Wednesday, June 24, 2009

Camera Obscura

Yes, I've seen a real one, believe it or not (in San Francisco), but the optical device is not what I'm talking about.

I'm talking about the band.

Camera Obscura is a five-piece band from Glasgow, and they play soaring pop songs that are both sturdy and frail. Until you hear them, it's impossible to understand that contradiction. Their lyrics are often deeply ironic as well, undercutting the seeming innocence of their vocals.

Every once in a while, a band really gets under my skin, and Camera Obscura has done that. They make, quite simply, beautiful music, and I write easily while I'm listening to them (which I'm doing right now).

Obligatory Myspace music page: Camera Obscura. "French Navy" is an excellent place to start.

I found out two weeks ago that this Scottish band was coming to Austin, of all places. On a Monday. At Antone's, a legendary blues club that has had uniformly terrible sound quality every time I've been there in the last five years.

Plus, and I've said this before, I like people, but not near me.

Combine all this and going to see them was, for me, a risk. It wasn't like they'd be coming back anytime soon, though--or ever--so I decided to go.

Here's the thing about me, and after so many years, it's undeniable: at a concert, I have power gravitational field that attracts assholes. If an asshole walks within ten feet of me, he's inexorably drawn into orbit, coming closer and closer.

At a concert, I am to assholes what Saturn is to moons.

Gloria has, in the past, refused to believe that I have this quality. Foolish girl, so lovely and so terribly naive. "I will unleash my awesome power this evening," I told her, and she laughed.

Then.

We reached Antone's over an hour before the band was supposed to begin playing, and took our place only fifteen feet from the stage. Antone's is a long shotgun shack, essentially, about three times as long as it is wide. For some inexplicable reason, though, they set the stage so that bands perform across the width of the club instead of the length. What that means is that the stage is about forty feet from the back wall, and the reason the sound is so shitty is that the sound just bounces back and forth. The accoustic sweet spot must be the size of a tennis ball.

As we wait in the blissfully uncrowded club, I look at Gloria and say "They're coming." She laughs.

By the time the band begins playing, the club is absolutely packed, and the three people directly in front of me are as follows:
1. Pogo Man. There are over three hundred people in this club, and there is ONE person who is pogo-ing up and down. He looks like a twenty-year old version of Niles in Frazier, he has enough energy to light up Pittsburgh, and he's in front of me. And he actually cut in front of us, saying "I'll be more out of your way if I'm up here."

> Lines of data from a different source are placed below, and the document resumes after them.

(* ===== verification/GwRequest.v ===== *)
(** * Requests to the gateway

    What [service.rs] reads from a request before a handler runs: the request and
    trace ids, the bearer token, the affinity key, and the actor, resolved from
    the process memory or, when one is configured, from PostgreSQL. *)

From Stdlib Require Import Ascii.
From S2P Require Import Prelude Order Text Domain Action Routing Json Usage Auth Publication.

(** ** Headers

    [HeaderMap::get] answers the bytes of the first value of a name;
    [HeaderValue::to_str] accepts visible ASCII, spaces and tabs. *)

Abbreviation HeaderMap := (string → option string).

Definition is_visible_ascii (c : ascii) : bool :=
  in_range 32 126 c || bool_decide (c = Ascii.ascii_of_nat 9).

Definition to_str (value : string) : option string :=
  if all_chars is_visible_ascii value then Some value else None.

Definition header_str (headers : HeaderMap) (name : string) : option string :=
  headers name ≫= to_str.

Definition REQUEST_ID_HEADER : string := "x-gateway-request-id".
Definition TRACE_ID_HEADER : string := "x-gateway-trace-id".
Definition TRACEPARENT_HEADER : string := "traceparent".
Definition PROJECT_ID_HEADER : string := "x-gateway-project-id".
Definition GATEWAY_SESSION_ID_HEADER : string := "x-gateway-session-id".
Definition SESSION_ID_HEADER : string := "x-session-id".
Definition SESSION_TOKEN_PREFIX : string := "sws_".

(** [Option::filter]. *)
Definition keep {A} (p : A → bool) (o : option A) : option A :=
  x ← o; if p x then Some x else None.

Definition is_safe_char (c : ascii) : bool :=
  is_ascii_alphanumeric c || bool_decide (c ∈ ["_"; "-"; "."]%char).

Definition is_safe_request_id (value : string) : bool :=
  (value !=? "") && (String.length value <=? 128)%nat && all_chars is_safe_char value.

Definition is_safe_trace_id (value : string) : bool :=
  (value !=? "") && (String.length value <=? 128)%nat && all_chars is_safe_char value.

Definition is_safe_route_affinity_key (value : string) : bool :=
  (value !=? "") && (String.length value <=? 256)%nat && all_chars is_safe_char value.

Definition is_ascii_hexdigit (c : ascii) : bool :=
  is_ascii_digit c || in_range 97 102 c || in_range 65 70 c.

Definition trace_id_from_traceparent (value : string) : option string :=
  match split_char "-" value with
  | [version; trace_id; parent_id; flags] =>
      if negb (String.length version =? 2)%nat
         || negb (String.length trace_id =? 32)%nat
         || negb (String.length parent_id =? 16)%nat
         || negb (String.length flags =? 2)%nat
         || all_chars (λ c, bool_decide (c = "0"%char)) trace_id
         || negb (all_chars is_ascii_hexdigit trace_id)
         || negb (all_chars is_ascii_hexdigit version)
         || negb (all_chars is_ascii_hexdigit parent_id)
         || negb (all_chars is_ascii_hexdigit flags)
      then None
      else Some (to_ascii_lowercase trace_id)
  | _ => None
  end.

Definition trace_id_from_headers (uuid : string) (headers : HeaderMap) : string :=
  match keep is_safe_trace_id (header_str headers TRACE_ID_HEADER) with
  | Some value => value
  | None =>
      default (new_prefixed_id "tr" uuid)
        (header_str headers TRACEPARENT_HEADER ≫= trace_id_from_traceparent)
  end.

Definition request_id_from_headers (uuid : string) (headers : HeaderMap) : string :=
  default (new_prefixed_id "req" uuid) (keep is_safe_request_id (header_str headers REQUEST_ID_HEADER)).

(** [HeaderValue::from_str]: no control characters but the tab. *)
Definition is_header_byte (c : ascii) : bool :=
  let n := Ascii.nat_of_ascii c in ((32 <=? n)%nat && negb (n =? 127)%nat) || (n =? 9)%nat.

(** [HeaderMap::insert] of a value that parses; [http] keeps the map as it is otherwise. *)
Definition insert_header (name value : string) (headers : HeaderMap) : HeaderMap :=
  if all_chars is_header_byte value
  then λ other, if other ==? name then Some value else headers other
  else headers.

(** [request_id_middleware]: the headers the handlers see. *)
Definition request_id_middleware (request_uuid trace_uuid : string) (headers : HeaderMap) : HeaderMap :=
  let request_id := request_id_from_headers request_uuid headers in
  let trace_id := trace_id_from_headers trace_uuid headers in
  insert_header TRACE_ID_HEADER trace_id (insert_header REQUEST_ID_HEADER request_id headers).

Definition bearer_token (headers : HeaderMap) : Result string :=
  match headers "authorization" with
  | None => Err GatewayError.Authentication
  | Some value =>
      match to_str value with
      | None => Err GatewayError.Authentication
      | Some value =>
          match split_once " " value with
          | None => Err GatewayError.Authentication
          | Some (scheme, token) =>
              let token := trim token in
              if (to_ascii_lowercase scheme !=? "bearer") || (token ==? "")
              then Err GatewayError.Authentication
              else Ok token
          end
      end
  end.

Definition optional_header (headers : HeaderMap) (name : string) : Result (option string) :=
  match headers name with
  | None => Ok None
  | Some value =>
      match to_str value with
      | None => Err (GatewayError.BadRequest ("invalid header " +:+ name))
      | Some value => Ok (keep (λ value, value !=? "") (Some (trim value)))
      end
  end.

(** ** Sticky routing *)

Definition route_affinity_hash `{AuthLibrary} (value : string) : string :=
  "sha256:" +:+ sha256_hexdigest value.

(** The second header is read only when the first is absent. *)
Definition route_affinity_hash_from_headers `{AuthLibrary} (headers : HeaderMap) : option string :=
  let value := match headers GATEWAY_SESSION_ID_HEADER with
               | Some value => Some value
               | None => headers SESSION_ID_HEADER
               end in
  route_affinity_hash <$> keep is_safe_route_affinity_key (value ≫= to_str).

(** ** PostgreSQL

    The answers of the durable store to one request: rows that were read, and
    whether a write was accepted. *)
Module PostgresGatewayStore.
Record t {V : Type} : Type := mk {
  auth_session_by_hash : string → Result (option AuthSessionRecord.t);
  project_membership_for_principal : string → string → Result (option ProjectMembershipRecord.t);
  api_key_candidates_by_prefix : string → Result (list ApiKeyRecord.t);
  flush_api_key_last_used_updates : list ApiKeyLastUsedUpdate.t → Result unit;
  latest_published_snapshot_for_tenant : string → Result (option ConfigSnapshot.t);
  config_snapshot_by_id : string → Result (option (PublishedConfigSnapshot.t V));
  insert_route_decision : RouteDecisionRecord.t → Result unit;
  insert_route_attempt : RouteAttemptRecord.t → Result unit;
  insert_usage_event : UsageEventRecord.t V → Result unit;
}.
Arguments t V : clear implicits.
Arguments mk {V}.
End PostgresGatewayStore.

(** ** The actor *)

Section actor.
Context {V : Type} `{AuthLibrary}.
Abbreviation Eff := (M AuthStore.t GatewayError.t).
Implicit Types (store : PostgresGatewayStore.t V) (now : DateTime).

Definition verify_session_token_with_postgres store (presented_token : string) now
    : Result AuthSessionRecord.t :=
  if negb (is_ascii presented_token) || negb (starts_with SESSION_TOKEN_PREFIX presented_token)
  then Err GatewayError.Authentication
  else
    let presented_hash := session_token_hash presented_token in
    session ← PostgresGatewayStore.auth_session_by_hash store presented_hash;
    match session with
    | None => Err GatewayError.Authentication
    | Some session =>
        if negb (constant_time_eq (AuthSessionRecord.session_hash session) presented_hash)
           || negb (AuthSessionRecord.can_authenticate_at session now)
        then Err GatewayError.Authentication
        else Ok session
    end.

Definition resolve_user_session_actor_with_postgres store (request : ResolveUserSessionRequest.t)
    : Result AuthenticatedActor.t :=
  membership ← PostgresGatewayStore.project_membership_for_principal store
    (ResolveUserSessionRequest.principal_id request) (ResolveUserSessionRequest.project_id request);
  match membership with
  | None => Err (GatewayError.Authorization "user_project_membership_required")
  | Some membership =>
      if negb (ProjectMembershipRecord.accepts_access membership)
      then Err (GatewayError.Authorization "project_membership_inactive")
      else
        Ok (AuthenticatedActor.for_user_session (ActorScope.from_project_membership membership)
          (ResolveUserSessionRequest.principal_id request)
          (ResolveUserSessionRequest.session_id request)
          (ResolveUserSessionRequest.request_id request)
          (ResolveUserSessionRequest.trace_id request)
          (ResolveUserSessionRequest.expires_at request))
  end.

(** The candidates come from PostgreSQL, the limit on failures from memory; the
    first live candidate whose secret verifies is dated in both. *)
Definition verify_api_key_with_postgres store (presented_key request_id trace_id : string) now
    : Eff AuthenticatedActor.t := λ s,
  match key_prefix presented_key with
  | Err e => (Err e, s)
  | Ok prefix =>
      let '(allowed, s1) := api_key_failed_auth_allowed prefix now s in
      if negb allowed then (Err GatewayError.Authentication, s1)
      else
        match
          candidates ← PostgresGatewayStore.api_key_candidates_by_prefix store prefix;
          verify_candidates presented_key prefix now candidates
        with
        | Err e => (Err e, s1)
        | Ok None => (Err GatewayError.Authentication, record_api_key_failed_auth prefix now s1)
        | Ok (Some candidate) =>
            let update :=
              ApiKeyLastUsedUpdate.mk (ApiKeyRecord.tenant_id candidate)
                (ApiKeyRecord.api_key_id candidate) prefix request_id now in
            match PostgresGatewayStore.flush_api_key_last_used_updates store [update] with
            | Err e => (Err e, s1)
            | Ok _ =>
                (Ok (AuthenticatedActor.for_api_key candidate request_id trace_id),
                 record_api_key_last_used update s1)
            end
        end
  end.

(** The project a session acts in: the header, else the session's own. *)
Definition session_project (headers : HeaderMap) (session : AuthSessionRecord.t) : Result string :=
  header ← optional_header headers PROJECT_ID_HEADER;
  ok_or (match header with
         | Some project_id => Some project_id
         | None => AuthSessionRecord.active_project_id session
         end) GatewayError.Authentication.

Definition session_request (session : AuthSessionRecord.t) (project_id request_id trace_id : string)
    : ResolveUserSessionRequest.t :=
  ResolveUserSessionRequest.mk (AuthSessionRecord.principal_id session)
    (AuthSessionRecord.auth_session_id session) project_id request_id trace_id
    (Some (AuthSessionRecord.expires_at session)).

Definition authenticate_request_with_postgres store (headers : HeaderMap)
    (presented_key request_id trace_id : string) now : Eff AuthenticatedActor.t :=
  if starts_with SESSION_TOKEN_PREFIX presented_key then
    lift (session ← verify_session_token_with_postgres store presented_key now;
          project_id ← session_project headers session;
          resolve_user_session_actor_with_postgres store
            (session_request session project_id request_id trace_id))
  else verify_api_key_with_postgres store presented_key request_id trace_id now.

(** [request_uuid] and [trace_uuid] are drawn when the headers carry no id. *)
Definition authenticate_request (postgres : option (PostgresGatewayStore.t V))
    (request_uuid trace_uuid : string) (headers : HeaderMap) now : Eff AuthenticatedActor.t := λ s,
  let request_id := request_id_from_headers request_uuid headers in
  let trace_id := trace_id_from_headers trace_uuid headers in
  match bearer_token headers with
  | Err e => (Err e, s)
  | Ok presented_key =>
      match postgres with
      | Some store =>
          authenticate_request_with_postgres store headers presented_key request_id trace_id now s
      | None =>
          if starts_with SESSION_TOKEN_PREFIX presented_key then
            (session ← verify_session_token presented_key now s;
             project_id ← session_project headers session;
             resolve_user_session_actor (session_request session project_id request_id trace_id) s,
             s)
          else verify_api_key presented_key request_id trace_id now s
      end
  end.
End actor.

(** ** The request id *)

Lemma all_chars_mono (p q : ascii → bool) s :
  (∀ c, p c = true → q c = true) → all_chars p s = true → all_chars q s = true.
Proof.
  intros Hpq. induction s as [|c s IH]; [done|]. simpl. rewrite !andb_true_iff. naive_solver.
Qed.

Lemma safe_char_header c : is_safe_char c = true → is_visible_ascii c && is_header_byte c = true.
Proof. destruct c as [[] [] [] [] [] [] [] []]; by vm_compute. Qed.

Lemma safe_request_id_text value :
  is_safe_request_id value = true → to_str value = Some value ∧ all_chars is_header_byte value = true.
Proof.
  intros [_ Hs]%andb_true_iff. unfold to_str.
  rewrite (all_chars_mono _ _ _ (λ c Hc, proj1 (andb_prop _ _ (safe_char_header c Hc))) Hs).
  by rewrite (all_chars_mono _ _ _ (λ c Hc, proj2 (andb_prop _ _ (safe_char_header c Hc))) Hs).
Qed.

Lemma request_id_safe uuid headers :
  is_safe_request_id (new_prefixed_id "req" uuid) = true →
  is_safe_request_id (request_id_from_headers uuid headers) = true.
Proof.
  intros Hs. unfold request_id_from_headers, keep.
  destruct (header_str headers REQUEST_ID_HEADER) as [value|]; [|done]. simpl.
  by destruct (is_safe_request_id value) eqn:E.
Qed.

(** Behind the middleware every reading of the request id gives the same. *)
Lemma middleware_fixes_request_id request_uuid trace_uuid headers uuid :
  is_safe_request_id (new_prefixed_id "req" request_uuid) = true →
  request_id_from_headers uuid (request_id_middleware request_uuid trace_uuid headers)
  = request_id_from_headers request_uuid headers.
Proof.
  intros Hs%(request_id_safe _ headers). apply safe_request_id_text in Hs as Ht.
  destruct Ht as [Ht Hh]. unfold request_id_middleware.
  assert (∀ value h, insert_header TRACE_ID_HEADER value h REQUEST_ID_HEADER = h REQUEST_ID_HEADER)
    as Hother by (intros value h; unfold insert_header; by case_match).
  unfold request_id_from_headers at 1, header_str. rewrite Hother. unfold insert_header.
  rewrite Hh, bool_decide_true by done. simpl. rewrite Ht. simpl. unfold keep. simpl. by rewrite Hs.
Qed.

Lemma authenticated_request_id {V : Type} `{AuthLibrary} (postgres : option (PostgresGatewayStore.t V))
    request_uuid trace_uuid headers now s actor s' :
  authenticate_request postgres request_uuid trace_uuid headers now s = (Ok actor, s') →
  AuthenticatedActor.request_id actor = request_id_from_headers request_uuid headers.
Proof.
  unfold authenticate_request, authenticate_request_with_postgres, lift.
  destruct (bearer_token headers) as [key|]; [|done].
  destruct postgres as [store|].
  - destruct (starts_with SESSION_TOKEN_PREFIX key).
    + destruct (verify_session_token_with_postgres _ _ _) as [session|]; [|done]. simpl.
      destruct (session_project _ _); [|done]. simpl. unfold resolve_user_session_actor_with_postgres.
      destruct (PostgresGatewayStore.project_membership_for_principal _ _ _) as [[membership|]|];
        [|done..]. simpl. destruct (ProjectMembershipRecord.accepts_access membership); [|done].
      by intros [= <- _].
    + unfold verify_api_key_with_postgres. intros Hr.
      repeat (case_match; simplify_eq/=; try done).
  - destruct (starts_with SESSION_TOKEN_PREFIX key).
    + destruct (verify_session_token _ _ _) as [session|]; [|done]. simpl.
      destruct (session_project _ _); [|done]. simpl. unfold resolve_user_session_actor.
      destruct (active_project_membership _ _ _ _); [|done]. by intros [= <- _].
    + unfold verify_api_key. intros Hr. repeat (case_match; simplify_eq/=; try done).
Qed.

2. Just to the right of Pogo Man is Sara The Sea Cow. Sara also cut in front of us, only she just used her elbows, which are lethal. Sara is tall, and large, and is punishing her hair in a macabre fashion that I am unable to explain. She is also terribly drunk, and as she dances she swings her elbows up high, establishing position in the post. She's Dikembe Mutumbo with boobs.

3. To the right of Sara The Sea Cow is Robert Pershing Wadlow, the world's tallest man. He is at least 6'10", which makes him the tallest man in the entire club. He is standing almost directly in front of me.

"Behold the awesome power of my asshole gravity," I said to Gloria, and she did not laugh.

Oh, and Antone's sound was worse than ever, damn it. Camera Obscura depends heavily on aural clarity to create their soaring sound, and since the mix was butchered, nothing sounded right, even though it was very cool to see them in person.

To stop this from happening again, I'm designing a new product--The Personal Concert Experience Box™. It's a sealed enclosure with a periscope, and I believe it has commercial potential.